TASK DIRECTIONS
How many lines below contain the word "None"? Give only the number.

Recorded data
Lemma step_admit_synchronize_wf id ref cleanup request w out s' w' y :
  system_wf y → sy_ledger y !! id = Some (ref, Admitting StageInserted cleanup request) →
  or_release (or_remove_control id (synchronize_admitted_control id)) (sy_sup y) w = (out, s', w') →
  system_wf (moved id (if is_ok out then Some (ref, Admitting StageSynchronized cleanup request) else None) s' y
               <| sy_signalled ::= λ a, if is_canceling (sv_registry s') id then {[id]} ∪ a else a |>).
Proof.
  intros Hw Hid E.
  cut (system_wf (moved id (if is_ok out then Some (ref, Admitting StageSynchronized cleanup request) else None) s' y)).
  { intros []. split; simpl; try done. intros i Hi. unfold is_canceling in Hi.
    destruct (rg_records (sv_registry s') !! id) as [r|] eqn:Er; [|by apply sw_signalled].
    case_bool_decide as Hc; [|by apply sw_signalled].
    apply elem_of_union in Hi as [->%elem_of_singleton|Hi]; [|by apply sw_signalled].
    intros r' Hr'. simpl in Hr'. simplify_eq. unfold rank. by rewrite Hc. }
  revert E. start_wp. pose proof (sw_ledger _ Hw) as Hl.
  assert (Hctl : sv_controls (sy_sup y) !! id = Some ref) by (apply (lw_controls _ _ Hl); eauto).
  apply wp_or_release, wp_or_remove. unfold synchronize_admitted_control. wp_step. wp_step. rewrite Hctl.
  assert (Hsync : ∀ (s1 : Sup), ledger_wf s1 (sy_ledger y) →
    ledger_wf s1 (<[id := (ref, Admitting StageSynchronized cleanup request)]> (sy_ledger y))).
  { intros s1 H1. by eapply ledger_stage. }
  case_if Eph.
  { unfold on_control. wp_go. eapply wf_moved; try done; [|apply Hw| |].
    - simpl. apply alter_heap_le. intros c. apply request_shutdown_stops.
    - apply Hsync. eapply ledger_frame; [..|exact Hl]; done.
    - intros e [= <-]. do 3 (split; [done|]). split; simpl; intros _ _ c Hc; [|left];
        rewrite list_lookup_alter_eq in Hc; apply fmap_Some in Hc as (c0 & _ & ->); apply request_shutdown_stops. }
  apply negb_false_iff, bool_decide_eq_true in Eph. wp_step. apply wp_status; [apply Hw|].
  intros g' Hg' Ha. destruct (rg_records g' !! id) as [r|] eqn:Er.
  2:{ eapply wf_moved; try done. simpl.
      eapply (ledger_frame (((sy_sup y) <| sv_controls ::= delete id |>) <| sv_permits ::= Z.succ |>)); try done.
      by eapply ledger_leave. }
  case_if Ec.
  - unfold on_control. wp_go. eapply wf_moved; try done.
    + simpl. apply alter_heap_le. intros c. apply request_cancel_stops.
    + apply Hsync. eapply ledger_frame; [..|exact Hl]; done.
    + intros e [= <-]. do 3 (split; [done|]). split; simpl; intros _ _ c Hc; [|left];
        rewrite list_lookup_alter_eq in Hc; apply fmap_Some in Hc as (c0 & _ & ->); apply request_cancel_stops.
  - wp_go. eapply wf_moved; try done.
    + apply Hsync. eapply ledger_frame; [..|exact Hl]; done.
    + intros e [= <-]. do 3 (split; [done|]). split; simpl; [by rewrite Eph|].
      intros Hack _ c Hc. right. intros r' Hr'. simplify_eq.
      assert (Hb : 2 ≤ rank r).
      { apply (Ha 2 id); [lia| |done]. apply (sw_applied _ Hw). by apply (sw_acknowledged_applied _ Hw). }
      apply bool_decide_eq_false in Ec. unfold rank in *.
      destruct (op_status (rec_operation r)); simpl in *; try lia; done.
Qed.

(** ** The command channel *)
Lemma ledger_send (s : Sup) l id ref stage cleanup request :
  l !! id = Some (ref, Admitting stage cleanup request) → stage ≠ StagePrepared → ledger_wf s l →
  ledger_wf (s <| sv_commands ::= λ q, q ++ [(mkAdmission id ref cleanup, request)] |>) (<[id := (ref, Queued)]> l).
Proof.
  intros Hid Hst Hw. pose proof Hw as [].
  assert (Hreg : registered (Admitting stage cleanup request) = true) by (by destruct stage).
  assert (Hne : ∀ i r (p : Place Request), loose p = false → l !! i = Some (r, p) → i ≠ id).
  { intros i r p Hp Hi ->. by simplify_eq. }
  split; simpl; try done.
  - intros i r. rewrite lw_controls. destruct (decide (i = id)) as [->|Hn].
    + rewrite lookup_insert_eq, Hid. split; [intros (q & [= <- <-] & _); by exists Queued|].
      intros (q & [= <- <-] & _). eauto.
    + by rewrite lookup_insert_ne.
  - intros a rq. rewrite elem_of_app, list_elem_of_singleton. intros [Hin|[= -> ->]].
    + specialize (lw_queue _ _ Hin). rewrite lookup_insert_ne; [done|]. symmetry. by eapply (Hne _ _ Queued).
    + by rewrite lookup_insert_eq.
  - rewrite fmap_app. apply NoDup_app. split; [done|]. split; [|apply NoDup_singleton].
    intros i Hi. simpl. rewrite list_elem_of_singleton. intros ->.
    apply list_elem_of_fmap in Hi as ([a rq] & Heq & Hin). simpl in Heq. apply lw_queue in Hin.
    rewrite <- Heq, Hid in Hin. done.
  - intros i r. rewrite fmap_app, elem_of_app. simpl. rewrite list_elem_of_singleton.
    intros [[<- _]|[Hn Hi]]%lookup_insert_Some; [by right|left]. by eapply lw_queued.
  - intros tid d Hd. specialize (lw_descriptors _ _ Hd). rewrite lookup_insert_ne; [done|].
    symmetry. by eapply (Hne _ _ (Supervised tid)).
  - intros i r tid [[_ [=]]|[Hn Hi]]%lookup_insert_Some. by eapply lw_supervised.
  - intros i tid. rewrite lw_live. split; intros [r Hi].
    + exists r. rewrite lookup_insert_ne; [done|]. symmetry. by eapply (Hne _ _ (Supervised tid)).
    + apply lookup_insert_Some in Hi as [[_ [=]]|[Hn Hi]]. by exists r.
  - rewrite map_size_insert_Some by (by eexists). done.
Qed.

(** Each queued command holds a permit, so the channel has room for every
    thread that is sending. *)
Lemma queue_has_room (s : Sup) l id ref stage cleanup request :
  ledger_wf s l → 0 ≤ sv_permits s → l !! id = Some (ref, Admitting stage cleanup request) →
  zlen (sv_commands s) < SUPERVISOR_COMMAND_CAPACITY.
Proof.
  intros Hw Hpos Hid. pose proof Hw as [].
  set (ids := (λ c, oa_operation_id c.1) <$> sv_commands s) in *.
  assert (Hsub : list_to_set ids ⊆ dom (delete id l)).
  { intros i Hi. apply elem_of_list_to_set, list_elem_of_fmap in Hi as ([a rq] & -> & Hin).
    apply lw_queue in Hin. apply elem_of_dom. exists (oa_control a, Queued).
    rewrite lookup_delete_ne; [done|]. intros Heq. simpl in Heq. rewrite <- Heq, Hid in Hin. done. }
  apply subseteq_size in Hsub. rewrite size_list_to_set, size_dom in Hsub by done.
  rewrite map_size_delete_Some in Hsub by (by eexists). unfold ids in Hsub. rewrite length_fmap in Hsub.
  assert (size l ≠ 0)%nat by (intros E%map_size_empty_iff; rewrite E in Hid; by rewrite lookup_empty in Hid).
  unfold zlen, SUPERVISOR_COMMAND_CAPACITY. unfold MAX_ACTIVE_OPERATIONS in *. lia.
Qed.

Lemma wp_try_send command (Q : Result (option TrySendError) → Sup → Prop) (s : Sup) :
  (sv_commands_closed s = true → Q (Ok (Some SendClosed)) s) →
  (SUPERVISOR_COMMAND_CAPACITY ≤ zlen (sv_commands s) → Q (Ok (Some SendFull)) s) →
  (sv_commands_closed s = false → Q (Ok None) (s <| sv_commands ::= λ q, q ++ [command] |>)) →
  wp (try_send command) Q s.
Proof.
  intros H1 H2 H3 w. unfold try_send. destruct (sv_commands_closed s); [by apply H1|].
  destruct (Z.leb_spec SUPERVISOR_COMMAND_CAPACITY (zlen (sv_commands s))); [by apply H2 | by apply H3].
Qed.

Lemma step_admit_send_wf id ref cleanup request w out s' w' y :
  system_wf y → sy_ledger y !! id = Some (ref, Admitting StageSending cleanup request) →
  or_release (admit_send (mkAdmission id ref cleanup) request) (sy_sup y) w = (out, s', w') →
  system_wf (moved id (if is_ok out then Some (ref, Queued) else None) s' y).
Proof.
  intros Hw Hid. start_wp. pose proof (sw_ledger _ Hw) as Hl. apply wp_or_release.
  unfold admit_send, remove_control. cbn [oa_operation_id]. wp_step.
  assert (Hfail : ∀ (e : Error), system_wf (moved id (if is_ok (Err (A:=()) e) then Some (ref, Queued) else None)
     (((sy_sup y) <| sv_controls ::= delete id |>) <| sv_permits ::= Z.succ |>) y)).
  { intros e. eapply wf_moved; try done; [apply Hw|]. by eapply ledger_leave. }
  apply wp_try_send; [intros _; wp_go; by apply Hfail..|]. intros _. wp_go.
  eapply wf_moved; try done; [apply Hw| |].
  - by eapply ledger_send.
  - intros e [= <-]. split; [done|]. by eapply fits_next.
Qed.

ANSWER FOR THE TASK
5